Return all lines of the records that contain the word "wait".

+++ Source material

(** C7. An execution whose create-job call answers with status 200
    issues exactly one describe call, for the job name of the submitted
    configuration, whatever the wait-for-completion flag; what the call
    returns is the result of the execution, under the key
    ['Processing'] (and what it raises passes through). *)
Theorem execute_describes_created_job (self : operator) (w : World)
    c wait interval max_time (response : value) :
  EvCreate c wait interval max_time (Ok response)
    ∈ trace (execute hook repr self w) →
  status_code response = Ok (VInt 200) →
  ∃ name r,
    c !! "ProcessingJobName" = Some name
    ∧ filter (λ e, is_describe e = true) (trace (execute hook repr self w))
        = [EvDescribe name r]
    ∧ match r with
      | Ok description =>
          outcome (execute hook repr self w)
            = Ok {[ "Processing" := description ]}
      | Raise e => outcome (execute hook repr self w) = Raise (Propagated e)
      end.
Proof.
  intros (self' & w1 & t & name & w2 & r & Hp & Hname & Hsub & Hin & ->)%created_job_run.
  intros Hstatus. cbn [outcome trace prepend].
  assert (filter (λ e, is_describe e = true) t = []) as Ht.
  { apply length_zero_iff_nil.
    apply (normalization_count is_describe _ _ _ _ _ ltac:(by intros []) Hp). }
  rewrite !filter_app, Ht.
  destruct Hsub as [e w3 Hcreate | resp w3 e Hcreate Hcode
                   | resp w3 st Hcreate Hcode Hfail
                   | resp w3 st d w4 Hcreate Hcode Hfail Hdescribe];
    cbn [trace outcome] in *; unfold create_event in Hin.
  - by apply list_elem_of_singleton in Hin.
  - apply list_elem_of_singleton in Hin. injection Hin as -> -> -> -> ->.
    congruence.
  - apply list_elem_of_singleton in Hin. injection Hin as -> -> -> -> ->.
    rewrite Hcode in Hstatus. by injection Hstatus as ->.
  - set_unfold in Hin. destruct Hin as [Hin|[Hin|[]]]; [|done].
    injection Hin as -> -> -> -> ->.
    exists name, d. split; [done|]. split; [done|]. by destruct d.
Qed.

(** C9. When an execution aborts because the platform reports that a
    job of the configured name exists, the message of the error
    contains the string stored under ['ProcessingJobName'] in the
    configuration, verbatim. *)
Theorem duplicate_job_error_names_job (self : operator) (w : World)
    (name : value) (s : string) :
  declared_fields_only self →
  config self !! "ProcessingJobName" = Some (VStr s) →
  EvFind name (Ok true) ∈ trace (execute hook repr self w) →
  name = VStr s
  ∧ ∃ msg,
      outcome (execute hook repr self w) = Raise (AirflowException msg)
      ∧ contains msg s.
Proof.
  intros Hdecl Hs (self' & w1 & t & w2 & Hp & Hname & ->)%existing_job_run.
  rewrite (preprocess_config_job_name hook self self' w Hdecl) in Hname
    by (by rewrite Hp).
  rewrite Hs in Hname. injection Hname as <-.
  split; [done|]. eexists; split; [done|]. apply duplicate_job_contains.
Qed.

++++++

_Output of the exercise_.
    configuration, whatever the wait-for-completion flag; what the call
    c wait interval max_time (response : value) :
  EvCreate c wait interval max_time (Ok response)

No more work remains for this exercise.